The flexible hollow structure according to any one of <1> to <8>, the adhesive sheet according to any one of <9> to <11>, and the functional adhesive sheet according to <12> or <13> can solve the various problems in the related art and achieve the object of the present disclosure.

Claims

1. A flexible hollow structure,

wherein the flexible hollow structure has a plurality of hollow cell sections each having an opening at one end, and

wherein when an area of a cross-section of each hollow cell section positioned closely to the opening and approximately in parallel with the opening is X (mm2), an opening area of the opening is 0.2X or greater but 0.7X or less.

2. The flexible hollow structure according to claim 1,

wherein cross sections of each hollow cell section positioned approximately in parallel with the opening have an approximately constant area.

3. The flexible hollow structure according to claim 1,

wherein the plurality of hollow cell sections are arranged adjacently, and

wherein a partitioning wall that is positioned as a circumferential side surface of each hollow cell section to define the hollow cell section and via which the plurality of hollow cell sections are arranged adjacently has cross-sectional areas that are approximately constant in a direction extending from a bottom surface of each hollow cell section positioned at another end opposite to the one end toward the opening.

4. The flexible hollow structure according to claim 1,

wherein at least two points on a contour of the opening of each hollow cell section are positioned at different distances from a center of the opening.

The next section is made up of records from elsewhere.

(** A worker of the tokio server accepts only on a socket that was put into
    port sharing before it was bound, and serves every connection accepted before
    the cancellation, once and in order; a failing call stops it at that call. *)
Theorem run_accept_loop_correct {S E} ok v4 (evs : list (tokio_event S E)) :
  match run_accept_loop ok v4 evs with
  | (Ret (_, tasks), made) => made = setup_calls v4 /\ Forall (fun c => ok c = true) made /\ tasks = tokio_accepted evs
  | (Panic, made) => made `prefix_of` setup_calls v4 /\ exists c, last made = Some c /\ ok c = false
  | (UB, _) => False
  end.
Proof.
  unfold run_accept_loop. pose proof (expect_all_made ok (setup_calls v4) []) as [Hp Hr].
  assert ((expect_all ok (setup_calls v4) []).1 = Panic -> exists c, last (expect_all ok (setup_calls v4) []).2 = Some c /\ ok c = false) as Hf.
  { assert (forall calls made, (expect_all ok calls made).1 = Panic -> exists c, last (expect_all ok calls made).2 = Some c /\ ok c = false) as Hg; [|apply Hg].
    induction calls as [|c calls IH]; intros made; simpl; [done|]. destruct (ok c) eqn:Ec; [apply IH|]. intros _. exists c. cbn [snd]. by rewrite last_snoc. }
  assert ((expect_all ok (setup_calls v4) []).1 <> UB) as Hu.
  { assert (forall calls made, (expect_all ok calls made).1 <> UB) as Hg; [|apply Hg].
    induction calls as [|c calls IH]; intros made; simpl; [done|]. by destruct (ok c). }
  destruct (expect_all _ _ _) as [[[]| |] made]; simpl in *.
  - destruct (Hr eq_refl) as [-> Hok]. pose proof (tokio_loop_run evs []) as Ht. destruct (tokio_loop evs []) as [b tasks]. by split_and!.
  - by split; [|apply Hf].
  - done.
Qed.

(** ** On the reference stack *)

#[local] Existing Instance Mbuf.ref_pktmbuf.
#[local] Existing Instance Queue.ref_mempool.
#[local] Existing Instance Queue.ref_burst.
#[local] Existing Instance Queue.ref_burst_laws.
#[local] Existing Instance Device.ref_hm_iter.
#[local] Existing Instance RefStack.ref_smoltcp.
#[local] Existing Instance RefStack.ref_smoltcp_laws.

#[local, refine] Instance ref_streams : TcpStreams := {| rx_left s := length (RefStack.rt_rx s) |}.
Proof.
  - intros n s x s'. simpl. unfold RefStack.recv_slice. destruct (RefStack.rt_state s); intros [= <- <-]; simpl; try done;
      (split; [done|]); rewrite length_take, length_drop; lia.
  - intros d s x s'. simpl. unfold RefStack.send_slice. by destruct (RefStack.rt_state s); intros [= <- <-].
  - done.
  - done.
  - done.
Defined.

Definition echo_conn : ReactorInner := one_stream 100 [x68; x69].


(** A listener with a connection waiting in its first socket. *)
Definition busy : ReactorInner :=
  set_sockets reactor0 [Some (inl (RefStack.mk_rtcp Established 8 [] [] [] None None)); Some (inl (RefStack.mk_rtcp Listen 8 [] [] [] None None))].
Definition pool : TcpListener := mk_listener [0; 1]%nat 80 8 8.
Definition fresh_server : server := mk_server pool 0 stats_new [].


Lemma dead_listener_starves_witness :
  let r := set_sockets reactor0 [Some (inl (RefStack.mk_rtcp Closed 8 [] [] [] None None))] in
  serve_poll false (replicate 100 true) 7%nat false (mk_server (mk_listener [0]%nat 80 8 8) 0 stats_new []) r = Ret None.
Proof.
  intros r. refine (dead_listener_starves false _ 7%nat (mk_server (mk_listener [0]%nat 80 8 8) 0 stats_new []) r _ _).
  - repeat constructor. by eexists.
  - repeat constructor. by intros st (s & [= <-] & <-).
Defined.

End AppServers.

5. The flexible hollow structure according to claim 1,

wherein a contour of the opening of each hollow cell section has an inflection point, and a contour portion at which the inflection point is present is a curve.

6. The flexible hollow structure according to claim 1,

wherein the cross-section of each hollow cell section positioned approximately in parallel with the opening of the hollow cell section has a honeycomb shape (hexagonal shape).

7. The flexible hollow structure according to claim 6,

wherein when the opening of each hollow cell section is seen in a plan-view perspective, a contour of the opening forms a shape that has six points positioned on straight lines coupling vertices of the honeycomb shape to a center of the opening and a point positioned at a greater distance from the center of the opening than at least one of the six points.

8. The flexible hollow structure according to claim 1,

wherein when the opening of each hollow cell section is seen in a plan-view perspective, the opening has an approximately star shape.

9. An adhesive sheet comprising:

the flexible hollow structure according to claim 1; and

an adhesive provided in contact with the opening of the flexible hollow structure.

10. The adhesive sheet according to claim 9,

wherein the adhesive is also provided inside each hollow cell section of the flexible hollow structure near the opening.

11. A functional adhesive sheet comprising:

the adhesive sheet according to claim 9; and

a functional material provided in each hollow cell section of the flexible hollow structure of the adhesive sheet.

12. The functional adhesive sheet according to claim 11,

wherein the functional material comprises a drug.

13. The functional adhesive sheet according to claim 11,

wherein the functional material is provided in some of the plurality of hollow cell sections of the flexible hollow structure, and

wherein the adhesive is provided in contact with the opening of each hollow cell section that is not provided with the functional material.